After delving into the bowels of Castle Whitecrosse, into a subterranean blackness broken only by the few flickering candles they carried, they finally reached its monumental doors. Two torches, perpetually aflame at either side, ensured the engraving of a cruel and suffering Christ would always be seen by any who came this far.
It was a door that seemed to demand ceremony; Mallory gave it none. Trudging impatiently in all her armor and armaments she slapped her hand onto the seam between the two doors. "Open," she spat out like a slur, and at her bidding the giant doors slowly responded. Stone scraped against stone and dust streamed off the artistic grooves while slowly, too slow, foot-tappingly slow, the doors swung inward.
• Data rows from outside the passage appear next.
(* ===== verification/Config.v ===== *)
(** * The configuration: [internal/config/config.go]

    The values, how they are read from texts, and what makes them valid. *)

From S2P Require Import Prelude GoStrings GoTime.

#[local] Open Scope Z_scope.

(** [config.Config]; a duration is its number of nanoseconds. *)
Record Config : Type := MkConfig {
  cf_http_addr : string;
  cf_db_path : string;
  cf_data_dir : string;
  cf_dev_mode : bool;
  cf_public_base_url : string;
  cf_metadata_cache_size_bytes : Z;
  cf_s3_cache_control : string;
  cf_public_read_signing_secret : string;
  cf_public_read_default_ttl : Z;
  cf_public_read_max_ttl : Z;
  cf_cors_allowed_origins : list string;
  cf_read_timeout : Z;
  cf_write_timeout : Z;
  cf_idle_timeout : Z;
  cf_shutdown_timeout : Z;
  cf_multipart_ttl : Z;
  cf_multipart_cleanup_interval : Z;
}.

Definition minute : Z := 60 * second.
Definition hour : Z := 60 * minute.

Definition defaultHTTPAddr : string := "127.0.0.1:9000".
Definition defaultMetadataCache : Z := 512 * 1024 * 1024.
Definition defaultS3CacheControl : string := "private, max-age=0, must-revalidate".
Definition defaultCORSAllowedOrigins : list string :=
  ["http://localhost:3000"; "http://127.0.0.1:3000"; "http://localhost:5173"; "http://127.0.0.1:5173"].

Definition Default : Config :=
  MkConfig defaultHTTPAddr "./fbs.db" "./data" false "" defaultMetadataCache defaultS3CacheControl "" hour (24 * hour)
    defaultCORSAllowedOrigins (15 * second) (30 * second) (60 * second) (10 * second) (24 * hour) hour.

(** ** Texts *)

(** The units of [parseByteSize]; a text ends with one of them at most, so the order of
    the map does not matter. *)
Definition byte_units : list (string * Z) :=
  [("KiB", 1024); ("MiB", 1024 * 1024); ("GiB", 1024 * 1024 * 1024);
   ("KB", 1000); ("MB", 1000 * 1000); ("GB", 1000 * 1000 * 1000)].

Definition ErrByteSize : error := ErrOther "invalid byte size".

Definition parseByteSize (value : string) : result Z :=
  let trimmed := trim_space value in
  if String.eqb trimmed "" then Err ErrByteSize
  else
    let '(multiplier, number) :=
      match filter (fun unit => has_suffix trimmed unit.1 = true) byte_units with
      | (suffix, unitMultiplier) :: _ => (unitMultiplier, trim_space (trim_suffix trimmed suffix))
      | [] => (1, trimmed)
      end in
    if String.eqb number "" then Err ErrByteSize
    else match parse_int number with
         | None => Err ErrByteSize
         | Some size =>
             if size <? 0 then Err ErrByteSize
             else if max_int64 / multiplier <? size then Err ErrByteSize
             else Ok (wrap64 (size * multiplier))
         end.

Definition splitCSV (value : string) : list string :=
  filter (fun part => part <> "") (trim_space <$> split value ",").
(** C32: every request leaves exactly one line in the access log and is answered, whatever its
    handler does and whether it panics or not: the line has the bytes the response took,
    and the status the client got unless the handler sent another one after or before
    it. A panic is logged and becomes a 500 with the headers of an error when nothing was
    sent yet; when a status was sent the client keeps that one, while the log says 500. *)
Theorem requests_are_logged cors r routes x : fresh x ->
  let '(out, x1) := ServeHTTP (cors routes) (new_recorder x) in
  exists panics status bytes duration x', answer cors r routes x = (Ok tt, x') /\
    request_logged r x x1 out x' panics status bytes duration.
Proof.
  intros (Hsent & Hi & Hp & Hbody).
  destruct (ServeHTTP (cors routes) (new_recorder x)) as [out x1] eqn:Er.
  assert (Hc0 : counted (rr_below x) (rr_log x) (new_recorder x)) by (split; simpl; [lia|done]).
  assert (Hs0 : status_sent (new_recorder x)) by (unfold status_sent; simpl; rewrite Hsent; auto).
  pose proof (ServeHTTP_tracks _ _ (cors routes) _ Hc0 Hs0) as (Hc & _ & Hs). rewrite Er in Hc, Hs. cbn in Hc, Hs.
  destruct Hc as [Hc Hl]. rewrite Hbody in Hc. simpl in Hc.
  unfold answer, Logging, bind, modify, get_state. fold (new_recorder x).
  unfold Recovery, bind, attempt. rewrite Er. destruct out as [[]|e]; cbn -[http_Error wire_ensure_header].
  - destruct (wire_ensure_header_passed (rr_below x1)) as (w' & E & [Hb' Hi' Hp' Hs'] & Hsome).
    unfold below. cbn -[wire_ensure_header]. rewrite E. exists []. do 4 eexists. split; [reflexivity|]. split; cbn; [by rewrite Hl|lia|done| |done].
    rewrite Hi', Hp'. intros H1 H2. specialize (Hs eq_refl H1 H2). unfold statusCode.
    destruct Hs' as [Hs'|[Hn (h & Hh)]].
    + rewrite Hs' in Hsome |- *. destruct Hsome as [[code h] Ec]. rewrite Ec in Hs |- *. destruct Hs as [Hc0' ->].
      destruct (Z.eqb_spec code 0); [lia|done].
    + rewrite Hn in Hs. rewrite Hh. destruct Hs as [-> | ->]; done.
  - match goal with |- context [http_Error ?m 500 ?y] =>
      destruct (http_Error_run m y) as (n & w1 & E & Hb1 & Hs1 & Hi1 & Hp1); rewrite E end.
    unfold below. cbn -[wire_ensure_header] in *.
    destruct (wire_ensure_header_passed w1) as (w' & E' & [Hb' Hi' Hp' Hs'] & Hsome).
    rewrite E'. exists [PanicRecovered (rq_method r) (rq_path r) e]. do 4 eexists. split; [reflexivity|].
    destruct Hs' as [Hs'|[Hn _]]; [|congruence].
    split; cbn; [by rewrite Hl, <- app_assoc|lia|done| |].
    + rewrite Hp'. intros _ H2. by rewrite Hs', Hs1, (Hp1 H2).
    + split; [done|]. split; [done|]. by rewrite Hs', Hs1.
Qed.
Mallory set to pacing, circling with her gaze levied at her feet and her hand sliding up and down the hilt of the sword sheathed at her hip. "Come on. Come on now. Hurry dammit."
Finally an aperture opened wide enough for Mallory to muscle through even with all her armor. Those she brought with her—seven knights, eight maidservants, the Fool, and Shannon Waringcrane—bustled behind.
"What is this place," Shannon muttered. Mostly to herself. She was second in line behind Mallory. Her hands would not stop trembling and she kept thinking about that elf ambassador, that utter imbecile. Mordac and Tintzel wanted her executed and Shannon interceded on her behalf, thinking she was simply stupid. Look where that got you. She fought down the impulse to say, like a child, "I want to go home." She hadn't been a child for a long time and now was the worst place to start. Surprise had stupefied her most of the journey into these depths but now she was waking up. This vault was where they kept the magic relics. Something in here, she hoped—she never stopped hoping—could open the Door and bring her and Jay home. At least Jay wasn't here. If she had to worry about saving him as well as herself—
"Before John Coke came," said a dry and dour voice behind her, "Whitecrosse was not a Christian country. Nor was it called Whitecrosse."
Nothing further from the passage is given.